6. To be able to co-operate with others and/or to engender co-operation between people
7. To be able to to understand 'process', 'principle' and 'theory' - that's to say, an ability to understand how and why systems operate and how they are different from or similar to each other.
8. The ability to be able to create and invent things in any medium using what is around you.
In this draft proposal I see very little, if anything at all that corresponds to this list. Instead, I see pages of instructions and commands, from anonymous government priests to teachers and an implied set of instructions and commands to pupils.
I think I know where this comes from: a) a misremembered past and b)a false description of an aspect of the present. The past is written all over the document whether that it's in the word lists, grammar lists or the enforced recitation of poetry. It's misremembered because that past (which I lived through) was highly discriminatory and guaranteed failure to the majority of pupils.
The false description of the present lies in the present obsession and addiction to the international league tables. What is the point of these? What point do they prove? Has someone discovered a mathematical formula that proves a causation between position on the league table and a nation's sucess? How significant are the positions anyway? Do they really compare like with like? And what is the point of importing another country's way of running schools solely on the basis of a position on the league table.? Aren't cultures and morees significantly different from country to country and continent to continent? Attitudes and access to print, magazines, books, screens, and visual imagery are embedded in centuries of habit and custom.
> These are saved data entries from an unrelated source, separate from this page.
(* ===== verification/Command.v ===== *)
(** * Command: the texts of the signalling protocol

    Models [src/application/app_command.h], [app_command.cpp], [app_util.cpp] and
    [app_error.h].  A [std::map] of strings is the list of its entries in the order
    of the keys. *)

From S2P Require Import Prelude.
From S2P Require Import Utils.
From S2P Require Import Json.

Definition OK : Z := 200.
Definition REQUEST_INVALID : Z := 400.
Definition RESOURCE_NOT_FOUND : Z := 404.
Definition SERVER_ERROR : Z := 500.

Definition TYPE_CONFERENCE_CREATE : Z := 1000.
Definition TYPE_CONFERENCE_JOIN : Z := 1001.
Definition TYPE_CONFERENCE_NEW_JOINED : Z := 1002.
Definition TYPE_CONFERENCE_PULL_STREAM : Z := 1100.
Definition TYPE_CONFERENCE_STOP_PULLING : Z := 1101.
Definition TYPE_CONFERENCE_EXIT : Z := 1200.
Definition TYPE_CONFERENCE_USER_GONE : Z := 1201.
Definition TYPE_CONFERENCE_STOP : Z := 1202.
Definition TYPE_CONFERENCE_CLOSING : Z := 1203.
Definition TYPE_CONFERENCE_ONLINE_USERS : Z := 2000.
Definition TYPE_CONFERENCE_KICK_OUT : Z := 2001.
Definition TYPE_CONFERENCE_HEARTBEAT : Z := 3000.

Definition ERROR_INVALID_PARAMS : Z := -1.
Definition ERROR_REACH_MAX_API_LIMIT : Z := -2.
Definition ERROR_WEBSOCKET_NOT_INIT : Z := -100.
Definition ERROR_WEBSOCKET_NOT_CONNECTED : Z := -101.
Definition ERROR_CONFERENCE_NOT_JOINED : Z := -200.
Definition ERROR_CONFERENCE_ALREADY_JOINED : Z := -201.

Definition cmdtype_to_string (cmdType : Z) : list Z :=
  if cmdType =? TYPE_CONFERENCE_CREATE then bytes_of "TYPE_CONFERENCE_CREATE"
  else if cmdType =? TYPE_CONFERENCE_JOIN then bytes_of "TYPE_CONFERENCE_JOIN"
  else if cmdType =? TYPE_CONFERENCE_PULL_STREAM then bytes_of "TYPE_CONFERENCE_PULL_STREAM"
  else if cmdType =? TYPE_CONFERENCE_STOP_PULLING then bytes_of "TYPE_CONFERENCE_STOP_PULLING"
  else if cmdType =? TYPE_CONFERENCE_EXIT then bytes_of "TYPE_CONFERENCE_EXIT"
  else if cmdType =? TYPE_CONFERENCE_STOP then bytes_of "TYPE_CONFERENCE_STOP"
  else if cmdType =? TYPE_CONFERENCE_ONLINE_USERS then bytes_of "TYPE_CONFERENCE_ONLINE_USERS"
  else if cmdType =? TYPE_CONFERENCE_HEARTBEAT then bytes_of "TYPE_CONFERENCE_HEARTBEAT"
  else bytes_of "Unknown command type".

(** [get_new_uuid]: the identifier, and the generator after the call. *)
Definition get_new_uuid (g_uuid_generator : Z) : list Z * Z :=
  let g := u64 (g_uuid_generator + 1) in (common_to_string g, g).

Section command.
Context {double : Type} (print_double : double → list Z).

(** [for (it = params.begin(); ...) paramsJson[it->first] = it->second]. *)
Fixpoint params_json (paramsJson : JsonObject double) (params : list (list Z * list Z))
    : JsonObject double :=
  match params with
  | [] => paramsJson
  | (k, v) :: params => params_json (assign_key paramsJson k (T_STRING v)) params
  end.

(** A [JsonObject] as the value of a member. *)
Definition object_value (o : JsonObject double) : JsonValue double :=
  T_OBJ (m_is_array o) (m_members o).

Definition request_object (cmd : Z) (uuid : list Z) (params : JsonObject double)
    : JsonObject double :=
  let json := assign_key new_object (bytes_of "opcode") (T_STRING (common_to_string cmd)) in
  let json := assign_key json (bytes_of "request") (T_STRING (bytes_of "true")) in
  let json := assign_key json (bytes_of "uuid") (T_STRING uuid) in
  assign_key json (bytes_of "params") (object_value params).

Definition response_object (code msg : list Z) (cmd : Z) (uuid : list Z)
    (params : JsonObject double) : JsonObject double :=
  let json := assign_key new_object (bytes_of "code") (T_STRING code) in
  let json := assign_key json (bytes_of "msg") (T_STRING msg) in
  let json := assign_key json (bytes_of "request") (T_STRING (bytes_of "false")) in
  let json := assign_key json (bytes_of "opcode") (T_STRING (common_to_string cmd)) in
  let json := assign_key json (bytes_of "uuid") (T_STRING uuid) in
  assign_key json (bytes_of "params") (object_value params).

(** The text, or the empty string when the object cannot be written. *)
Definition written (json : JsonObject double) : outcome (list Z) :=
  r ← write_to_string print_double json;
  Ok match r.1 with Some result => result | None => [] end.

(** [app_get_request] with a [JsonObject]. *)
Definition app_get_request_json (cmd : Z) (uuid : list Z) (params : JsonObject double)
    : outcome (list Z) := written (request_object cmd uuid params).

(** [app_get_request] with a [std::map]. *)
Definition app_get_request (cmd : Z) (uuid : list Z) (params : list (list Z * list Z))
    : outcome (list Z) := written (request_object cmd uuid (params_json new_object params)).

Definition app_get_response (code msg : list Z) (cmd : Z) (uuid : list Z)
    (params : list (list Z * list Z)) : outcome (list Z) :=
  written (response_object code msg cmd uuid (params_json new_object params)).

(** ** What is written is what the peer reads *)

(** Keys in order, free of quotes and backslashes; values free of backslashes. *)
Fixpoint plain_params (params : list (list Z * list Z)) : bool :=
  match params with
  | [] => true
  | (k, v) :: params =>
      plain_key k && forallb (λ c, negb (c =? 92)) v
      && forallb (λ kv, key_lt k kv.1) params && plain_params params
  end.

Definition param_members (params : list (list Z * list Z)) : list (list Z * JsonValue double) :=
  (λ kv, (kv.1, T_STRING kv.2)) <$> params.

Lemma params_json_members m params :
  plain_params params = true →
  Forall (λ kv, Forall (λ p, key_lt kv.1 p.1 = true) params) m →
  params_json {| m_is_array := false; m_members := m |} params
  = {| m_is_array := false; m_members := m ++ param_members params |}.
Proof.
  revert m. induction params as [|[k v] params IH]; intros m Hp Hm; cbn [params_json].
  { by rewrite app_nil_r. }
  cbn [plain_params] in Hp. apply andb_prop in Hp as [[[Hk Hv]%andb_prop Hlt]%andb_prop Hp].
  unfold assign_key. cbn [m_is_array m_members].
  rewrite map_insert_last.
  2:{ eapply Forall_impl; [exact Hm|]. intros kv H. by apply Forall_cons in H as [H _]. }
  rewrite IH; [by rewrite <- app_assoc|done|].
  apply Forall_app. split.
  - eapply Forall_impl; [exact Hm|]. intros kv H. by apply Forall_cons in H as [_ H].
  - constructor; [|constructor]. apply Forall_forall. intros p Hin.
    rewrite forallb_forall in Hlt. cbn [fst]. apply Hlt. by apply list_elem_of_In.
Qed.

Lemma plain_param_members params :
  plain_params params = true → plain (T_OBJ false (param_members params)) = true.
Proof.
  cbn [plain]. intros Hp. apply andb_true_intro. split; [apply andb_true_intro; split|].
  - apply forallb_forall. intros kv Hin%list_elem_of_In.
    apply list_elem_of_fmap in Hin as ([k v] & -> & Hin). cbn [fst].
    revert Hp Hin. induction params as [|[k' v'] params IH]; cbn [plain_params]; [set_solver|].
    intros [[[Hk _]%andb_prop _]%andb_prop Hp]%andb_prop [[= -> ->]|Hin]%elem_of_cons; auto.
  - induction params as [|[k v] params IH]; [done|]. cbn [plain_params] in Hp.
    apply andb_prop in Hp as [[_ Hlt]%andb_prop Hp].
    change (param_members ((k, v) :: params)) with ((k, T_STRING v) :: param_members params).
    cbn [sorted_keys]. rewrite (IH Hp), andb_true_r.
    rewrite forallb_forall in Hlt |- *. intros kv Hin%list_elem_of_In.
    apply list_elem_of_fmap in Hin as (p & -> & Hin). apply Hlt. by apply list_elem_of_In.
  - induction params as [|[k v] params IH]; [done|]. cbn [plain_params] in Hp.
    apply andb_prop in Hp as [[[_ Hv]%andb_prop _]%andb_prop Hp].
    change (param_members ((k, v) :: params)) with ((k, T_STRING v) :: param_members params).
    cbn [plain]. by rewrite Hv, (IH Hp).
Qed.

Lemma params_json_plain params :
  plain_params params = true →
  params_json new_object params
  = {| m_is_array := false; m_members := param_members params |}.
Proof. intros Hp. by apply params_json_members. Qed.

(** A text written from a plain object. *)
Lemma written_read string_to_double o :
  plain (object_value o) = true →
  ∃ s, written o = Ok s ∧ read_from_string string_to_double new_object s = Ok (true, o).
Proof.
  intros Hp. destruct (json_roundtrip_spec string_to_double print_double o Hp) as (s & o' & Ew & Er).
  exists s. split; [|done]. unfold written. by step Ew.
Qed.

(** A decimal number has digits and perhaps a sign, no backslash. *)
Lemma number_no_backslash n : forallb (λ c, negb (c =? 92)) (common_to_string n) = true.
Proof.
  apply forallb_forall. intros c Hc%list_elem_of_In.
  assert (H : c = 45 ∨ is_digit c).
  { unfold common_to_string in Hc. destruct (Z.ltb_spec n 0).
    - apply elem_of_cons in Hc as [->|Hc]; [by left|right].
      destruct (common_to_string_nonneg (- n)) as (_ & Hd & _); [lia|].
      unfold common_to_string in Hd. rewrite (proj2 (Z.ltb_ge _ _)) in Hd by lia.
      rewrite Forall_forall in Hd. by apply Hd.
    - right. destruct (common_to_string_nonneg n) as (_ & Hd & _); [lia|].
      unfold common_to_string in Hd. rewrite (proj2 (Z.ltb_ge _ _)) in Hd by lia.
      rewrite Forall_forall in Hd. by apply Hd. }
  unfold is_digit in H. destruct (Z.eqb_spec c 92); [lia|done].
Qed.

Definition no_backslash (s : list Z) : bool := forallb (λ c, negb (c =? 92)) s.

Lemma request_members cmd uuid params :
  m_members (request_object cmd uuid params)
  = [(bytes_of "opcode", T_STRING (common_to_string cmd)); (bytes_of "params", object_value params);
     (bytes_of "request", T_STRING (bytes_of "true")); (bytes_of "uuid", T_STRING uuid)].
Proof. reflexivity. Qed.

Lemma response_members code msg cmd uuid params :
  m_members (response_object code msg cmd uuid params)
  = [(bytes_of "code", T_STRING code); (bytes_of "msg", T_STRING msg);
     (bytes_of "opcode", T_STRING (common_to_string cmd)); (bytes_of "params", object_value params);
     (bytes_of "request", T_STRING (bytes_of "false")); (bytes_of "uuid", T_STRING uuid)].
Proof. reflexivity. Qed.

(** An object of plain values under keys that pass the tests. *)
Lemma plain_object m :
  forallb (λ kv, plain_key kv.1) m && sorted_keys m = true →
  forallb (λ kv, plain kv.2) m = true → plain (T_OBJ (double := double) false m) = true.
Proof.
  intros Hk Hv. cbn [plain]. rewrite Hk. cbn [andb]. clear Hk.
  induction m as [|[k v] m IH]; [done|]. cbn [forallb snd] in Hv.
  apply andb_prop in Hv as [-> Hv]. exact (IH Hv).
Qed.

Lemma request_plain cmd uuid params :
  no_backslash uuid = true → plain (object_value params) = true →
  plain (object_value (request_object cmd uuid params)) = true.
Proof.
  intros Hu Hp. unfold object_value at 1. rewrite request_members.
  apply plain_object; [reflexivity|]. cbn [forallb snd]. rewrite Hp. cbn [plain].
  unfold no_backslash in Hu. by rewrite number_no_backslash, Hu.
Qed.

Lemma response_plain code msg cmd uuid params :
  no_backslash code = true → no_backslash msg = true → no_backslash uuid = true →
  plain (object_value params) = true →
  plain (object_value (response_object code msg cmd uuid params)) = true.
Proof.
  intros Hc Hm Hu Hp. unfold object_value at 1. rewrite response_members.
  apply plain_object; [reflexivity|]. cbn [forallb snd]. rewrite Hp. cbn [plain].
  unfold no_backslash in *. by rewrite Hc, Hm, number_no_backslash, Hu.
Qed.

(** The peer that parses a request finds its command, its identifier and its
    parameters, each under its key. *)
Theorem request_read_back string_to_double cmd uuid params :
  no_backslash uuid = true → plain_params params = true →
  ∃ s o, app_get_request cmd uuid params = Ok s
    ∧ read_from_string string_to_double new_object s = Ok (true, o)
    ∧ at_key o (bytes_of "opcode") = T_STRING (common_to_string cmd)
    ∧ at_key o (bytes_of "request") = T_STRING (bytes_of "true")
    ∧ at_key o (bytes_of "uuid") = T_STRING uuid
    ∧ at_key o (bytes_of "params") = T_OBJ false (param_members params).
Proof.
  intros Hu Hp. pose proof (plain_param_members params Hp) as Hpp.
  unfold app_get_request. rewrite params_json_plain by done.
  set (po := {| m_is_array := false; m_members := param_members params |}).
  set (o := request_object cmd uuid po).
  destruct (written_read string_to_double o) as (s & Ew & Er); [by apply request_plain|].
  exists s, o. split_and!; [exact Ew|exact Er|reflexivity..].
Qed.

Lemma response_read_back string_to_double code msg cmd uuid params :
  no_backslash code = true → no_backslash msg = true → no_backslash uuid = true →
  plain_params params = true →
  ∃ s o, app_get_response code msg cmd uuid params = Ok s
    ∧ read_from_string string_to_double new_object s = Ok (true, o)
    ∧ at_key o (bytes_of "code") = T_STRING code
    ∧ at_key o (bytes_of "msg") = T_STRING msg
    ∧ at_key o (bytes_of "opcode") = T_STRING (common_to_string cmd)
    ∧ at_key o (bytes_of "request") = T_STRING (bytes_of "false")
    ∧ at_key o (bytes_of "params") = T_OBJ false (param_members params).
Proof.
  intros Hc Hm Hu Hp. pose proof (plain_param_members params Hp) as Hpp.
  unfold app_get_response. rewrite params_json_plain by done.
  set (po := {| m_is_array := false; m_members := param_members params |}).
  set (o := response_object code msg cmd uuid po).
  destruct (written_read string_to_double o) as (s & Ew & Er); [by apply response_plain|].
  exists s, o. split_and!; [exact Ew|exact Er|reflexivity..].
Qed.
End command.

(** ** Identifiers *)

(** The identifiers of [n] requests in a row, and the generator after them. *)
Fixpoint uuids (g : Z) (n : nat) : list (list Z) * Z :=
  match n with
  | O => ([], g)
  | S n => let '(uuid, g) := get_new_uuid g in let '(l, g) := uuids g n in (uuid :: l, g)
  end.

Lemma uuids_from g n :
  0 <= g → g + Z.of_nat n < 2 ^ 64 →
  uuids g n = ((λ i, common_to_string (g + 1 + Z.of_nat i)) <$> seq 0 n, g + Z.of_nat n).
Proof.
  revert g. induction n as [|n IH]; intros g Hg Hn; cbn [uuids].
  { cbn. f_equal. lia. }
  unfold get_new_uuid. rewrite u64_id by lia. rewrite IH by lia.
  f_equal; [|lia]. rewrite <- cons_seq, <- fmap_S_seq, fmap_cons, <- list_fmap_compose. f_equal.
  - f_equal. lia.
  - apply list_fmap_ext. intros i x _. cbn. f_equal. lia.
Qed.

(** No two requests of a process have the same identifier (the generator starts at
    0; fewer than 2{^63} requests are sent). *)
Theorem uuids_distinct n :
  Z.of_nat n < 2 ^ 63 → NoDup (uuids 0 n).1.
Proof.
  intros Hn. rewrite uuids_from by lia. cbn [fst]. apply NoDup_fmap_2_strong; [|apply NoDup_seq].
  intros i j Hi Hj E. apply elem_of_seq in Hi, Hj.
  destruct (number_roundtrip_spec (0 + 1 + Z.of_nat i)) as [Ei _].
  destruct (number_roundtrip_spec (0 + 1 + Z.of_nat j)) as [Ej _].
  rewrite E in Ei. rewrite Ei in Ej by lia. lia.
Qed.

Lemma uuids_distinct_witness :
  (uuids 0 3).1 = [bytes_of "1"; bytes_of "2"; bytes_of "3"] ∧ NoDup (uuids 0 3).1.
Proof. split; [by vm_compute|]. apply (uuids_distinct 3). lia. Defined.

Definition sample_params : list (list Z * list Z) :=
  [(bytes_of "conference_id", bytes_of "c/1"); (bytes_of "user_uuid", bytes_of "7")].

Lemma request_read_back_witness : ∃ s o,
  app_get_request (λ _ : unit, []) TYPE_CONFERENCE_EXIT (bytes_of "4") sample_params
    = Ok s
  ∧ read_from_string (λ _, tt) new_object s = Ok (true, o)
  ∧ at_key o (bytes_of "opcode") = T_STRING (bytes_of "1200")
  ∧ at_key o (bytes_of "params") = T_OBJ false (param_members sample_params).
Proof.
  destruct (request_read_back (λ _ : unit, []) (λ _, tt) TYPE_CONFERENCE_EXIT (bytes_of "4")
              sample_params) as (s & o & E1 & E2 & E3 & _ & _ & E4); [reflexivity|reflexivity|].
  exists s, o. exact (conj E1 (conj E2 (conj E3 E4))).
Defined.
All this magically fades away in the face of the international league tables. Whole countries-ful of people are designated as not functioning properly on the basis of them. Indeed, we have governments (like ours) creating programmes of study on the basis that doing them will get 'our' exam results higher than 'theirs'. If we don't, the argument seems to run, we will fail to compete, our capitalists will not be able sell their stuff as easily or as well as theirs.
I'm not an expert on what it takes for one capitalist to outdo another, but in the time coming up, is it really the case that spending time learning how to decode dictated and government sanctioned word lists which will give our chaps a competitive edge over all the foreign chaps?
I don't think education should be shaped as a tool with which British capitalists hammer foreign Jonny capitalists' companies into the ground. However, the thought that learning sanctioned but anonymously authored word lists is going to give us the competitive edge is to my mind a complete nonsense.